Ambroise de Milan retrouve les corps des martyrs Gervais et Protais (386)
En ce printemps 386, l’évêque de Milan, Ambroise, s’apprête à consacrer la nouvelle basilique qu’il a fait construire et qui porte aujourd’hui son nom. L’événement est d’importance car il marque la victoire des catholiques de la ville sur les prétentions des ariens, négateurs de la divinité du Christ. Mais, pour procéder à la cérémonie, il faut impérativement des reliques de saints à placer sous le maître-autel du nouveau sanctuaire. Et des reliques, faute d’avoir donné assez de martyrs à l’Église, Milan n’en a pas. Ambroise en a demandé à Rome, mais il faudra du temps pour les recevoir… La cérémonie risque donc d’être repoussée, à la désolation des catholiques milanais. C’est grâce à une révélation divine que l’évêque obtiendra ses reliques.
Les raisons d'y croire
Nous sommes très bien documentés sur les circonstances de la découverte – on dit « l’invention » – des reliques des saints martyrs Gervais et Protais.
D’abord par deux lettres, numérotées 75 et 77 dans les éditions de la correspondance d’Ambroise, qu’il écrivit au moment même des faits, en juin 386, à sa sœur aînée, sainte Marcelline, abbesse de la première communauté religieuse de femmes, installée à Rome.
Ensuite par le récit détaillé qu’en a fait saint Augustin, alors à Milan et dans l’entourage épiscopal, au livre IX, chapitre VII, des Confessions, et dans La Cité de Dieu.
L’affaire est également relatée par le secrétaire et premier biographe d’Ambroise, Paulin, dans sa Vita Ambrosii.
L’évêque arien de Milan, Auxence II, ennemi acharné d’Ambroise, quand il accuse violemment ce dernier d’avoir monté une escroquerie pour découvrir les reliques, reconnaît paradoxalement la réalité de l’événement, le tort causé à la secte hérétique et son impact sur l’opinion publique.

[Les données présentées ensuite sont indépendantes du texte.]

Definition boot_strings : bytes :=
  foldr (fun l m => at_address (boot_literal l) l ∪ m) ∅ example_texts ∪
  (at_address 1000 (chars "init.c") ∪ (at_address 1100 (chars "testfs") ∪ at_address 1200 (chars "testfs"))).

Definition boot_console : console := Console boot_strings (Vga dots_video 0 24 7 []) (Serial (0xAE :: 0xAE :: replicate 400 0x20) [] false 0).

Definition example_tables : cpu_tables := CpuTables ∅ 0 0 0 0.

Definition boot_core : core :=
  Core (Hardware (replicate 4 (CpuidLeaf 0 0 0 0)) 0 false 0 example_tables 0 (replicate 256 (IdtGate 0 0 0 0 0 0 0 0)) (0, 0) (replicate 256 0) [])
    bootmem_init (Sched ∅ ∅ false 1 0 false 0 (Heap (zero_words 768 (lin 256) ∅) slab_caches PageClaims.blank))
    {[ TtyHead := LNode None None ]} 0 {[ 5000 := FsType 1100 0 testfs_alloc ]}
    {[ FsHead := LNode (Some FsHead) (Some FsHead); FsEntry 5000 := LNode None None ]} false 0.

Definition boot_cpuid (i : Z) : option cpuid_leaf := 
  if i =? 0 then Some (CpuidLeaf 1 0x68747541 0x444D4163 0x69746E65) else if i =? 1 then Some (CpuidLeaf 0 0 0 0x2008) else None.

Definition boot_buffers : log_buffers := LogBuffers 10000 11000 12000 13000 14000.

(** A string, and its place outside the buffers below 15000 and the array at 15000. *)
Definition staticb m (a : Z) l : bool :=
  strb m a l && ((a + Z.of_nat (length l) + 1 <=? 10000) || (16000 <=? a)).

Lemma staticb_spec m a l : staticb m a l = true -> static boot_buffers 15000 m a l.
Proof.
  intros [H1%strb_spec H2]%andb_true_iff. split; [done|]. assert (a + Z.of_nat (length l) + 1 <= 10000 \/ 16000 <= a) by bool_cases.
  unfold off_buffers, apart. cbn. lia.
Qed.

Lemma boot_texts_ok : texts_ok boot_literal boot_buffers 1000 15000 (chars "init.c") boot_console.
Proof.
  split.
  - unfold buffers_apart, apart. cbn. lia.
  - split; [|cbn; lia]. apply staticb_spec. vm_compute. reflexivity.
  - apply Forall_forall. intros l Hl. apply staticb_spec.
    assert (HF : forallb (fun l => staticb boot_strings (boot_literal l) l) example_texts = true) by (vm_compute; reflexivity).
    rewrite forallb_forall in HF. by apply HF, list_elem_of_In.
Qed.

Lemma device_ready n m : (n <= m)%nat -> device_serves n (replicate m 0x20).
Proof.
  revert m. induction n as [|n IH]; intros m Hm; [done|]. destruct m as [|m]; [lia|]. exists [], 0x20, (replicate m 0x20).
  split_and!; [done|constructor|reflexivity|]. apply IH. lia.
Qed.

Lemma boot_screen : screen_ok (Term dots 0 24 7) (screen boot_console).
Proof. split; [split; [exact dots_shown|]; repeat split; reflexivity|]. unfold term_ok. cbn. lia. Qed.

Lemma boot_core_ready : core_ready 256 5000 boot_core (FsType 1100 0 testfs_alloc).
Proof.
  split.
  - reflexivity.
  - reflexivity.
  - intros i Hi. cbn [core_heap boot_core co_sched tmem kmem]. apply zero_words_in. lia.
  - split; [reflexivity|cbn; lia].
  - eexists. apply lookup_singleton_eq.
  - split_and!; try reflexivity; [|by eexists|done]. split; [apply NoDup_singleton|]. split_and!; reflexivity.
  - split_and!; reflexivity.
Qed.

(** The handlers' stubs of the example machine. *)
Definition boot_isr (i : Z) : Z := 0xC0100000 + 16 * u8 i.

Lemma boot_map_ready (n : nat) : (n <= 20)%nat -> map_ready 0x100000 0x107800 example_memory example_info 48 (16 * (11 + n + 1)) example_map (MmapEntry 20 0x100000 0x1F00000 1).
Proof.
  intros Hn.
  split.
  - constructor; vm_compute; try split; reflexivity.
  - constructor; [vm_compute; discriminate|exists 128; reflexivity|vm_compute; discriminate|].
    change (PAGE_ALIGN 0x107800) with 0x108000. change (entry_end _) with 0x2000000. lia.
  - lia.
  - vm_compute. reflexivity.
  - reflexivity.
  - exact example_map_at.
  - reflexivity.
  - cbn. lia.
Qed.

La probité d’Ambroise est célèbre depuis sa jeunesse. C’est la raison pour laquelle, au tout début de sa carrière dans la haute fonction publique, il a été remarqué et placé à des postes d’importance afin de lutter contre la corruption scandaleuse de l’administration impériale. Tenu pour un « monsieur mains propres », Ambroise est incapable de prétendre avoir retrouvé la tombe de martyrs inconnus uniquement pour le plaisir d’écraser des adversaires politiques et religieux.
Ce mensonge serait un sacrilège dont jamais le saint évêque ne se rendrait coupable, au risque de se damner.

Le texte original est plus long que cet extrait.